Any time a strategic decision changes how the company is owned, governed or contractually bound — incorporation, fundraising, M&A, restructuring, shareholder agreements, or major commercial contracts. Earlier engagement always costs less than later remediation.

A notary (notaire) is a public officer who authenticates specific deeds (mainly real-estate transfers and certain family-law acts). A corporate lawyer (avocat) advises on strategy, negotiates and drafts company documents, and represents you in disputes. The two roles complement rather than overlap.

Yes — most of our clients are foreign suppliers, investors or holding entities. We bridge the gap between French law and your home jurisdiction's expectations and deliver everything bilingually.

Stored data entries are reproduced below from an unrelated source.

(* ===== verification/Proposer.v ===== *)
(** * The proposer

    [op-proposer/proposer/l2_output_submitter.go]: the output root of every
    block that is a checkpoint goes to the output oracle on L1, once the block
    is final (or safe, when that is allowed). *)

From S2P Require Import Prelude Eth TxManager MipsContract CannonCall OutputOracle.

(** What the source reads of an [eth.SyncStatus] and an [eth.OutputResponse]. *)
Record SyncStatus := mkSyncStatus {
  st_CurrentL1 : L1BlockRef;
  st_HeadL1 : L1BlockRef;
  st_SafeL2 : L2BlockRef;
  st_FinalizedL2 : L2BlockRef;
}.

Record OutputResponse := mkOutputResponse {
  or_Version : Hash;
  or_OutputRoot : Hash;
  or_BlockRef : L2BlockRef;
  or_Status : SyncStatus;
}.

(** The transaction manager, the node and the contract as the proposer calls
    them. *)
Class TxSender (W : Type) := {
  txm_Send : TxCandidate -> stM W Receipt;
  txm_BlockNumber : stM W Z;
}.

Class RollupClient (W : Type) := {
  rcl_SyncStatus : stM W SyncStatus;
  rcl_OutputAtBlock : Z -> stM W OutputResponse;
}.

Class L2OutputOracleCaller (W : Type) := {
  ooc_NextBlockNumber : stM W Z;
}.

Record L2OutputSubmitter := mkL2OutputSubmitter {
  os_l2ooContractAddr : Address;
  os_allowNonFinalized : bool;
}.

Definition supportedL2OutputVersion : Hash := zeros 32.

Section Proposer.
Context {W : Type} {txMgr : TxSender W} {rollupClient : RollupClient W} {l2ooContract : L2OutputOracleCaller W}.
Variable proposeL2Output_selector : bytes.
Variable l : L2OutputSubmitter.

(** The output, when it should be proposed. *)
Definition fetchOutput (block : Z) : stM W (option OutputResponse) :=
  output ← rcl_OutputAtBlock (u64 block);
  if negb (bool_decide (or_Version output = supportedL2OutputVersion)) then throw (Errorf "unsupported l2 output version")
  else if negb (l2_Number (or_BlockRef output) =? u64 block) then throw (Errorf "invalid blockNumber")
  else if negb ((l2_Number (or_BlockRef output) <=? l2_Number (st_FinalizedL2 (or_Status output))) ||
                os_allowNonFinalized l && (l2_Number (or_BlockRef output) <=? l2_Number (st_SafeL2 (or_Status output)))) then mret None
  else mret (Some output).

Definition FetchNextOutputInfo : stM W (option OutputResponse) :=
  nextCheckpointBlock ← ooc_NextBlockNumber;
  status ← rcl_SyncStatus;
  let currentBlockNumber := if os_allowNonFinalized l then l2_Number (st_SafeL2 status) else l2_Number (st_FinalizedL2 status) in
  if currentBlockNumber <? nextCheckpointBlock then mret None else fetchOutput nextCheckpointBlock.

(** [abi.Pack] of the arguments: words. *)
Definition ProposeL2OutputTxData (output : OutputResponse) : bytes :=
  proposeL2Output_selector ++ or_OutputRoot output ++ put_be 32 (l2_Number (or_BlockRef output)) ++
  l1_Hash (st_CurrentL1 (or_Status output)) ++ put_be 32 (l1_Number (st_CurrentL1 (or_Status output))).

(** The proposer is stopped after so many ticks, at the latest. *)
Fixpoint wait_loop (ticks : nat) (blockNum l1head : Z) : stM W unit :=
  if l1head <=? blockNum then
    match ticks with
    | O => throw (Errorf "L2OutputSubmitter is done()")
    | S ticks => l1head ← txm_BlockNumber; wait_loop ticks blockNum l1head
    end
  else mret tt.

Definition waitForL1Head (ticks : nat) (blockNum : Z) : stM W unit :=
  l1head ← txm_BlockNumber;
  wait_loop ticks blockNum l1head.

Definition candidate (output : OutputResponse) : TxCandidate :=
  mkTxCandidate (ProposeL2OutputTxData output) (Some (os_l2ooContractAddr l)) 0 None.

Definition sendTransaction (ticks : nat) (output : OutputResponse) : stM W Receipt :=
  _ ← waitForL1Head ticks (l1_Number (st_HeadL1 (or_Status output)) +₆₄ 1);
  txm_Send (candidate output).

(** An iteration of [loop] on a tick: what was proposed. An error is logged. *)
Definition loop_tick (ticks : nat) : stM W (option (OutputResponse * Receipt)) :=
  output ← FetchNextOutputInfo;
  match output with
  | None => mret None
  | Some output => receipt ← sendTransaction ticks output; mret (Some (output, receipt))
  end.

(** ** What is proposed *)

(** The L1 head was seen beyond a block. *)
Definition head_seen (blockNum : Z) : Prop := exists (w w' : W) h, txm_BlockNumber w = (w', Ok h) /\ blockNum < h.

Lemma wait_seen ticks blockNum : forall l1head (w w' : W) u, (exists w0 w0' : W, txm_BlockNumber w0 = (w0', Ok l1head)) -> wait_loop ticks blockNum l1head w = (w', Ok u) -> head_seen blockNum.
Proof using.
  induction ticks as [|ticks IH]; intros l1head w w' u (w0 & w0' & H0) H; cbn [wait_loop] in H; destruct (Z.leb_spec l1head blockNum) as [Hle|Hle]; try done;
    try (by exists w0, w0', l1head). apply stM_bind_ok in H as (w1 & h & Hh & H). eapply IH; [|exact H]. by exists w, w1.
Qed.

(** A proposal: an output of the next checkpoint that the node has derived far
    enough. *)
Record proposable (output : OutputResponse) : Prop := {
  pr_version : or_Version output = supportedL2OutputVersion;
  pr_next : exists (w w' : W) next, ooc_NextBlockNumber w = (w', Ok next) /\ l2_Number (or_BlockRef output) = u64 next;
  pr_output : exists (w w' : W) k, rcl_OutputAtBlock k w = (w', Ok output);
  pr_ready : l2_Number (or_BlockRef output) <= l2_Number (st_FinalizedL2 (or_Status output)) \/
             os_allowNonFinalized l = true /\ l2_Number (or_BlockRef output) <= l2_Number (st_SafeL2 (or_Status output));
}.

Lemma fetch_proposable (w w' : W) output : FetchNextOutputInfo w = (w', Ok (Some output)) -> proposable output.
Proof using.
  unfold FetchNextOutputInfo. intros H. apply stM_bind_ok in H as (w1 & next & Hn & H). apply stM_bind_ok in H as (w2 & status & _ & H). cbv zeta in H.
  destruct (_ <? next); [done|]. unfold fetchOutput in H. apply stM_bind_ok in H as (w3 & o & Ho & H).
  case_bool_decide as Hv; [|done]. cbn [negb] in H. destruct (Z.eqb_spec (l2_Number (or_BlockRef o)) (u64 next)) as [Hb|]; [|done]. cbn [negb] in H.
  destruct (_ || _) eqn:Hr; [|done]. cbn [negb] in H. injection H as <- <-. split; [done|by exists w, w1, next|by exists w2, w3, (u64 next)|].
  apply orb_true_iff in Hr as [Hr|Hr]; [left; lia|right]. apply andb_true_iff in Hr as [Hr1 Hr2]. split; [done|lia].
Qed.

Lemma tick_sends ticks (w w' : W) output receipt : loop_tick ticks w = (w', Ok (Some (output, receipt))) ->
  proposable output /\ head_seen (l1_Number (st_HeadL1 (or_Status output)) +₆₄ 1) /\ exists w0 w1 : W, txm_Send (candidate output) w0 = (w1, Ok receipt).
Proof using.
  unfold loop_tick. intros H. apply stM_bind_ok in H as (w1 & [o|] & Hf & H); [|done]. apply fetch_proposable in Hf. apply stM_bind_ok in H as (w2 & r & Hs & H).
  injection H as <- <- <-. split; [done|]. unfold sendTransaction in Hs. apply stM_bind_ok in Hs as (w3 & u & Hw & Hs). split; [|by exists w3, w2].
  unfold waitForL1Head in Hw. apply stM_bind_ok in Hw as (w4 & h & Hh & Hw). eapply wait_seen; [|exact Hw]. by exists w1, w4.
Qed.

(** ** The contract accepts it *)

Context (selector : length proposeL2Output_selector = 4%nat).

Lemma proposal_words output env o : is_hash (or_OutputRoot output) -> is_hash (l1_Hash (st_CurrentL1 (or_Status output))) ->
  is_u64 (l2_Number (or_BlockRef output)) -> is_u64 (l1_Number (st_CurrentL1 (or_Status output))) ->
  L2OO.call_propose proposeL2Output_selector env (ProposeL2OutputTxData output) o =
  L2OO.proposeL2Output env (or_OutputRoot output) (l2_Number (or_BlockRef output)) (l1_Hash (st_CurrentL1 (or_Status output))) (l1_Number (st_CurrentL1 (or_Status output))) o.
Proof using selector.
  intros [Hr _] [Hh _] Hn Hn1. unfold L2OO.call_propose. set (cd := ProposeL2OutputTxData output). pose proof (seg_start cd) as Hs. unfold cd in Hs at 2. unfold ProposeL2OutputTxData in Hs.
  assert (H32 : forall h : bytes, length h = 32%nat -> blen h = 32) by (unfold blen; lia). assert (Hput : forall x, length (put_be 32 x) = 32%nat) by (intros x; apply length_put_be).
  assert (Hlen : blen cd = 132) by (unfold cd, ProposeL2OutputTxData, blen; rewrite !length_app, selector, Hr, Hh, !Hput; lia).
  assert (H4 : take 4 cd = proposeL2Output_selector) by (unfold cd, ProposeL2OutputTxData; by rewrite take_app_length'). clearbody cd.
  next_part Hs 4. 2: { unfold blen. rewrite selector. lia. }
  pose proof (seg_load _ _ _ (seg_head _ _ _ _ Hs) Hr) as Hroot. next_part Hs 36; [|rewrite H32 by done; lia].
  pose proof (seg_load _ _ _ (seg_head _ _ _ _ Hs) (Hput _)) as Hnum. next_part Hs 68; [|rewrite H32 by done; lia].
  pose proof (seg_load _ _ _ (seg_head _ _ _ _ Hs) Hh) as Hhash. next_part Hs 100; [|rewrite H32 by done; lia].
  pose proof (seg_load _ _ _ Hs (Hput _)) as Hl1. rewrite bool_decide_true by done. rewrite Hlen. unfold L2OO.require. change (4 + 32 * 4 <=? 132) with true. cbn [mbind res_bind].
  change (4 + 32 * 0) with 4. change (4 + 32 * 1) with 36. change (4 + 32 * 2) with 68. change (4 + 32 * 3) with 100. rewrite Hroot, Hnum, Hhash, Hl1.
  assert (Hword : forall x, is_u64 x -> get_be (put_be 32 x) = x) by (intros x Hx; apply get_put_be; unfold is_u64 in Hx; change (256 ^ Z.of_nat 32) with (2 ^ 64 * 2 ^ 192); nia).
  by rewrite !Hword.
Qed.

(** C36. What the proposer sends is a checkpoint that the contract takes: when an iteration of its loop ends with a receipt, it has sent the output of the block the contract asked for, final (or safe, where that is allowed) for the node that gave it and of the supported version, after the L1 head was seen more than a block above the head of that node; and the contract accepts the calldata as the next output, with that root, as long as nobody else has proposed, the time of the block has come and the L1 block of the proposal is still canonical. *)
Theorem proposal_accepted ticks (w w' : W) output receipt env o t : loop_tick ticks w = (w', Ok (Some (output, receipt))) ->
  is_hash (or_OutputRoot output) -> is_hash (l1_Hash (st_CurrentL1 (or_Status output))) -> is_u64 (l2_Number (or_BlockRef output)) -> is_u64 (l1_Number (st_CurrentL1 (or_Status output))) ->
  or_OutputRoot output <> zeros 32 -> L2OO.nextBlockNumber o = Ok (l2_Number (or_BlockRef output)) -> L2OO.msg_sender env = L2OO.proposer o ->
  L2OO.computeL2Timestamp (l2_Number (or_BlockRef output)) o = Ok t -> t < L2OO.block_timestamp env -> is_u64 (L2OO.block_timestamp env) ->
  L2OO.blockhash env (l1_Number (st_CurrentL1 (or_Status output))) = l1_Hash (st_CurrentL1 (or_Status output)) ->
  proposable output /\ head_seen (l1_Number (st_HeadL1 (or_Status output)) +₆₄ 1) /\
  exists c, (exists w0 w1 : W, txm_Send c w0 = (w1, Ok receipt)) /\ tc_To c = Some (os_l2ooContractAddr l) /\
    L2OO.call_propose proposeL2Output_selector env (tc_TxData c) o =
      Ok (L2OO.set_outputs (L2OO.l2Outputs o ++ [L2OO.mkOutputProposal (or_OutputRoot output) (L2OO.block_timestamp env) (l2_Number (or_BlockRef output))]) o).
Proof using selector.
  intros Htick Hr Hh Hn Hn1 Hnz Hnext Hsender Hts Ht Hbt Hbh. apply tick_sends in Htick as (Hp & Hseen & Hsent). split; [done|]. split; [done|]. exists (candidate output). split; [done|]. split; [done|].
  cbn [candidate tc_TxData]. rewrite proposal_words by done. unfold L2OO.proposeL2Output, L2OO.require. rewrite (bool_decide_true _ Hsender). cbn [mbind res_bind]. rewrite Hnext. cbn [mbind res_bind].
  rewrite Z.eqb_refl. cbn [mbind res_bind]. rewrite Hts. cbn [mbind res_bind]. destruct (Z.ltb_spec t (L2OO.block_timestamp env)); [|lia]. cbn [mbind res_bind]. rewrite (bool_decide_false _ Hnz). cbn [negb mbind res_bind].
  rewrite (bool_decide_true _ Hbh). unfold L2OO.uint128, is_u64 in *. rewrite !Z.mod_small by lia. by by destruct (negb _).
Qed.
End Proposer.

The SAS (Société par Actions Simplifiée) is the default choice for most international structures: flexible governance, single shareholder allowed, no minimum capital, and works cleanly with foreign holding entities. We assess SARL, SA, SCI on the merits when the situation calls for it.

Yes — communications with a French avocat are protected by the secret professionnel (Article 66-5 of the Law of 31 December 1971). This protection is broader than the common-law attorney-client privilege and applies to written and oral exchanges.

We work on fixed fees for clearly scoped engagements (incorporation, contract drafting, audits) and on monthly retainers for ongoing advisory. Hourly billing is the exception, not the default. You always know the cost before work starts.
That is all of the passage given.